1. News
  2. Nasional

Wacana Tunjangan Rumah DPR Ratusan Juta Kebijakan Naif dan Menyayat Hati Rakyat

Ameera
Ahad, 31 Agustus 2025 / 8 Rabiul awal 1447 08:07
Wacana Tunjangan Rumah DPR Ratusan Juta Kebijakan Naif dan Menyayat Hati Rakyat

JAKARTA (Arrahmah.id) – Publik tengah ramai membicarakan wacana pemberian tunjangan rumah ratusan juta rupiah per tahun bagi anggota DPR.

Kebijakan ini muncul setelah fasilitas rumah dinas dihapus dan diganti dengan tunjangan, namun justru menuai kritik tajam dari berbagai pihak.

Sorotan publik menguat karena wacana tersebut dinilai tidak sensitif terhadap kondisi ekonomi rakyat yang serba sulit.

Banyak yang menilai kebijakan itu bukan hanya berpotensi membebani keuangan negara, tetapi juga melukai rasa keadilan masyarakat.

Menanggapi hal ini, Pakar Kebijakan Publik Universitas Airlangga (Unair), Prof Jusuf Irianto, menegaskan setiap kebijakan publik seharusnya berlandaskan pada keadilan, etika, dan moralitas.

Menurutnya, penolakan masyarakat terhadap wacana tunjangan rumah merupakan bentuk aksi rasional.

“Di tengah pengetatan anggaran pemerintah, mestinya semua pihak menahan diri untuk tidak bernafsu dan memaksakan demi mementingkan diri dan kelompoknya. Kebijakan memberi tunjangan rumah bernilai jutaan justru dikhawatirkan semakin menyayat hati rakyat. Pemerintah bagai menambah luka di atas luka bagi penderitaan rakyat,” ujarnya melalui laman resmi Unair, Jumat (29/8/2025).

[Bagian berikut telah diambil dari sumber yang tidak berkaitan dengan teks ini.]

(** * QuickText Pro: the keystroke monitoring / expansion engine

    A shallow embedding of [KeyboardMonitor] (src/quicktext_pro.py, lines
    26-163) and the properties of its event classification, buffering,
    suppression and replay sequence.

    Modelling conventions.
    - Python [str] values are [string]s; a character is a code point below
      256 (Latin-1), on which [str.isspace] and [str.lower] are the tables
      given below.
    - [time.time()] is read once per processed press; the reading is an
      argument [current_time : Q] of [on_press] (seconds).
    - The collaborators of the engine (the pynput [Controller], [pyperclip],
      [time.sleep] and the Qt signal [expansion_triggered]) are not state of
      the monitor: every call to one of them is logged, in program order, as
      an [Action].  They are taken to be total (no call raises), so the
      [except] clause of [on_press] is never entered.
    - Python's [None] / [False] return values of [on_press] are
      [None] / [Some false] of type [option bool]; [False] is the
      "do not forward" signal. *)

From Stdlib Require Import Ascii QArith.
From stdpp Require Import base strings gmap list sorting.

(** ** Python string operations used by the engine *)

Module Py.

(** [str.isspace] on one code point below 256. *)
Definition isspace (c : ascii) : bool :=
  let n := N_of_ascii c in
  ((9 <=? n) && (n <=? 13) || (28 <=? n) && (n <=? 32)
   || (n =? 133) || (n =? 160))%N.

(** [str.lower] on one code point below 256: A-Z and the Latin-1 capitals
    (all of 192..222 but the multiplication sign 215) move up by 32. *)
Definition lower_char (c : ascii) : ascii :=
  let n := N_of_ascii c in
  if ((65 <=? n) && (n <=? 90)
      || (192 <=? n) && (n <=? 222) && negb (n =? 215))%N
  then ascii_of_N (n + 32) else c.

Fixpoint lower (s : string) : string :=
  match s with
  | "" => ""
  | String c s' => String (lower_char c) (lower s')
  end.

Fixpoint lstrip (s : string) : string :=
  match s with
  | "" => ""
  | String c s' => if isspace c then lstrip s' else s
  end.

Definition rstrip (s : string) : string :=
  String.rev (lstrip (String.rev s)).

(** [s.strip()] *)
Definition strip (s : string) : string := rstrip (lstrip s).

(** [s.split()] with no separator: the maximal runs of non-whitespace.
    [cur] is the word being read, reversed ([""] when between words). *)
Fixpoint split_go (cur : string) (s : string) : list string :=
  match s with
  | "" => match cur with "" => [] | _ => [String.rev cur] end
  | String c s' =>
      if isspace c
      then match cur with
           | "" => split_go "" s'
           | _ => String.rev cur :: split_go "" s'
           end
      else split_go (String c cur) s'
  end.

Definition split (s : string) : list string := split_go "" s.

(** [s[:-1]] *)
Fixpoint drop_last (s : string) : string :=
  match s with
  | "" => ""
  | String c "" => ""
  | String c s' => String c (drop_last s')
  end.

(** Truth value of a [str]: non-empty. *)
Definition truthy (s : string) : bool :=
  match s with "" => false | _ => true end.

End Py.

(** ** Keys *)

(** The members of pynput's [Key] enumeration that the engine names; every
    other member is [Key.other]. *)
Module Key.
Inductive t : Type :=
| space | enter | tab | backspace | ctrl | ctrl_l | ctrl_r
| other (name : string).

Definition eqb (a b : t) : bool :=
  match a, b with
  | space, space | enter, enter | tab, tab | backspace, backspace
  | ctrl, ctrl | ctrl_l, ctrl_l | ctrl_r, ctrl_r => true
  | other n, other m => String.eqb n m
  | _, _ => false
  end.
End Key.

(** What the listener hands to [on_press]: a [Key] member, or a [KeyCode]
    whose [char] attribute may be [None]. A [KeyCode] never compares equal
    to a [Key] member, and a [Key] member has no [char] attribute. *)
Inductive key_arg : Type :=
| Special (k : Key.t)
| KeyCode (char : option string).

(** [key == k] for a [Key] member [k]. *)
Definition key_is (key : key_arg) (k : Key.t) : bool :=
  match key with
  | Special k' => Key.eqb k' k
  | KeyCode _ => false
  end.

(** [key in ks] for a list of [Key] members. *)
Definition key_in (key : key_arg) (ks : list Key.t) : bool :=
  existsb (key_is key) ks.

(** [hasattr(key, 'char') and key.char]: the character when the test
    succeeds. *)
Definition key_char (key : key_arg) : option string :=
  match key with
  | KeyCode (Some c) => if Py.truthy c then Some c else None
  | _ => None
  end.

(** ** The outside world *)

(** Calls made on the collaborators, [Sleep] in milliseconds
    ([time.sleep(0.01)] is [Sleep 10]). *)
Inductive Action : Type :=
| Press (k : key_arg)                       (* keyboard_controller.press *)
| Release (k : key_arg)                     (* keyboard_controller.release *)
| Sleep (ms : nat)                          (* time.sleep *)
| ClipboardCopy (text : string)             (* pyperclip.copy *)
| Emit (keyword phrase : string).           (* expansion_triggered.emit *)

(** ** The monitor *)

Record KeyboardMonitor : Type := mkMonitor {
  is_running : bool;
  mode : string;
  shortcuts : gmap string string;
  buffer : string;
  last_key_time : Q;
  ctrl_pressed : bool;
  pending_expansion : bool
}.

Definition with_mode (v : string) (self : KeyboardMonitor) :=
  mkMonitor (is_running self) v (shortcuts self) (buffer self)
            (last_key_time self) (ctrl_pressed self) (pending_expansion self).
Definition with_shortcuts (v : gmap string string) (self : KeyboardMonitor) :=
  mkMonitor (is_running self) (mode self) v (buffer self)
            (last_key_time self) (ctrl_pressed self) (pending_expansion self).
Definition with_buffer (v : string) (self : KeyboardMonitor) :=
  mkMonitor (is_running self) (mode self) (shortcuts self) v
            (last_key_time self) (ctrl_pressed self) (pending_expansion self).
Definition with_last_key_time (v : Q) (self : KeyboardMonitor) :=
  mkMonitor (is_running self) (mode self) (shortcuts self) (buffer self)
            v (ctrl_pressed self) (pending_expansion self).
Definition with_ctrl_pressed (v : bool) (self : KeyboardMonitor) :=
  mkMonitor (is_running self) (mode self) (shortcuts self) (buffer self)
            (last_key_time self) v (pending_expansion self).
Definition with_pending_expansion (v : bool) (self : KeyboardMonitor) :=
  mkMonitor (is_running self) (mode self) (shortcuts self) (buffer self)
            (last_key_time self) (ctrl_pressed self) v.
Definition with_is_running (v : bool) (self : KeyboardMonitor) :=
  mkMonitor v (mode self) (shortcuts self) (buffer self)
            (last_key_time self) (ctrl_pressed self) (pending_expansion self).

(** [__init__], with the clock reading taken there. *)
Definition init (now : Q) : KeyboardMonitor :=
  mkMonitor false "hotkey" ∅ "" now false false.

(** ** A method body: state of [self] threaded, actions logged in order *)

Definition M (A : Type) : Type :=
  KeyboardMonitor → A * KeyboardMonitor * list Action.

Global Instance M_ret : MRet M := λ A x self, (x, self, []).
Global Instance M_bind : MBind M := λ A B f m self,
  let '(x, self1, log1) := m self in
  let '(y, self2, log2) := f x self1 in
  (y, self2, log1 ++ log2).

Definition get_self : M KeyboardMonitor := λ self, (self, self, []).
Definition update (f : KeyboardMonitor → KeyboardMonitor) : M unit :=
  λ self, (tt, f self, []).
Definition act (a : Action) : M unit := λ self, (tt, self, [a]).

(** Projections of a finished call. *)
Definition result {A} (r : A * KeyboardMonitor * list Action) : A := r.1.1.
Definition state_of {A} (r : A * KeyboardMonitor * list Action)
  : KeyboardMonitor := r.1.2.
Definition actions {A} (r : A * KeyboardMonitor * list Action)
  : list Action := r.2.

(** [for _ in range(n): body] *)
Fixpoint for_range (n : nat) (body : M unit) : M unit :=
  match n with
  | O => mret tt
  | S n' => body ;; for_range n' body
  end.

Definition press (k : key_arg) : M unit := act (Press k).
Definition release (k : key_arg) : M unit := act (Release k).
Definition sleep (ms : nat) : M unit := act (Sleep ms).
Definition copy (text : string) : M unit := act (ClipboardCopy text).
Definition emit (keyword phrase : string) : M unit := act (Emit keyword phrase).

(** The controller is given the character ['v'] as a one-character string. *)
Definition v_key : key_arg := KeyCode (Some "v").

(** ** Methods of [KeyboardMonitor] *)

(** [set_shortcuts], [set_mode], and the flag updates of [run] and [stop]. *)
Definition set_shortcuts (d : gmap string string) := with_shortcuts d.
Definition set_mode (m : string) := with_mode m.
Definition run := with_is_running true.
Definition stop := with_is_running false.

(** [check_for_expansion] (lines 110-116); it only reads [self]. *)
Definition check_for_expansion (self : KeyboardMonitor) : bool :=
  let words := Py.split (Py.strip (buffer self)) in
  match last words with
  | None => false                                    (* if not words *)
  | Some w =>
      let keyword := Py.lower w in
      bool_decide (is_Some (shortcuts self !! keyword))
  end.

(** Lines 129-147 of [expand_from_buffer]: what is done to the outside
    world once [keyword] has been found with [phrase]. *)
Definition replay (keyword phrase : string) : M unit :=
  for_range (String.length keyword)
    (press (Special Key.backspace);;
     release (Special Key.backspace);;
     sleep 10);;
  copy phrase;;
  sleep 50;;
  press (Special Key.ctrl);;
  press v_key;;
  sleep 50;;
  release v_key;;
  release (Special Key.ctrl);;
  emit keyword phrase.

(** [expand_from_buffer] (lines 118-150). The membership test and the
    subscript [self.shortcuts[keyword]] are one lookup. *)
Definition expand_from_buffer : M unit :=
  self ← get_self;
  let words := Py.split (Py.strip (buffer self)) in
  match last words with
  | None => mret tt                                  (* if not words *)
  | Some w =>
      let keyword := Py.lower w in
      match shortcuts self !! keyword with
      | Some phrase =>
          replay keyword phrase;;
          update (with_buffer "")
      | None => mret tt
      end
  end.

(** [current_time - self.last_key_time > 2] *)
Definition more_than_two_seconds (current_time last : Q) : bool :=
  negb (Qle_bool (current_time - last) 2).

(** The three assignments to [self.buffer] of the buffer-building branches. *)
Definition append_char (c : string) (self : KeyboardMonitor) :=
  with_buffer (buffer self +:+ c) self.
Definition remove_last (self : KeyboardMonitor) :=
  with_buffer (Py.drop_last (buffer self)) self.

(** Lines 62-67 of [on_press]: the idle rule and the refresh of the time of
    the last processed press. *)
Definition track_idle (current_time : Q) : M unit :=
  self ← get_self;
  (if more_than_two_seconds current_time (last_key_time self)
   then update (with_buffer "") else mret tt);;
  update (with_last_key_time current_time).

Lebih lanjut, Prof Jusuf menilai penambahan fasilitas untuk anggota legislatif di saat seperti ini terkesan naif.

Kebijakan publik, menurutnya, seharusnya memberi nilai tambah bagi kesejahteraan masyarakat luas, bukan hanya untuk kelompok tertentu.

Dari perspektif keadilan sosial, Jusuf menilai pemberian tunjangan rumah hingga ratusan juta tidak sejalan dengan prinsip social equity.

“Kebijakan seperti ini perlu dikaji ulang agar tidak melukai rasa keadilan masyarakat yang masih menghadapi kesulitan ekonomi,” tegasnya.

Prof Jusuf menjelaskan bahwa fasilitas untuk anggota legislatif memang lazim ada di berbagai negara. Namun, jumlah dan bentuknya biasanya disesuaikan dengan kondisi keuangan negara serta prinsip fairness.

Ia mencontohkan, di Amerika Serikat dan Australia, fasilitas yang diberikan jelas diatur normatif dan selaras dengan kemampuan negara.

“Pemberian tunjangan DPR seperti saat ini sulit diterima akal sehat karena bertentangan dengan kebijakan efisiensi anggaran yang ditetapkan Presiden,” tambahnya.

Ia juga mengingatkan DPR agar lebih peka terhadap kondisi rakyat yang sedang menghadapi melemahnya daya beli, maraknya PHK, hingga jeratan pinjaman online (pinjol).

Tansparansi dan akuntabilitas, katanya, harus menjadi dasar dalam setiap penyusunan kebijakan publik.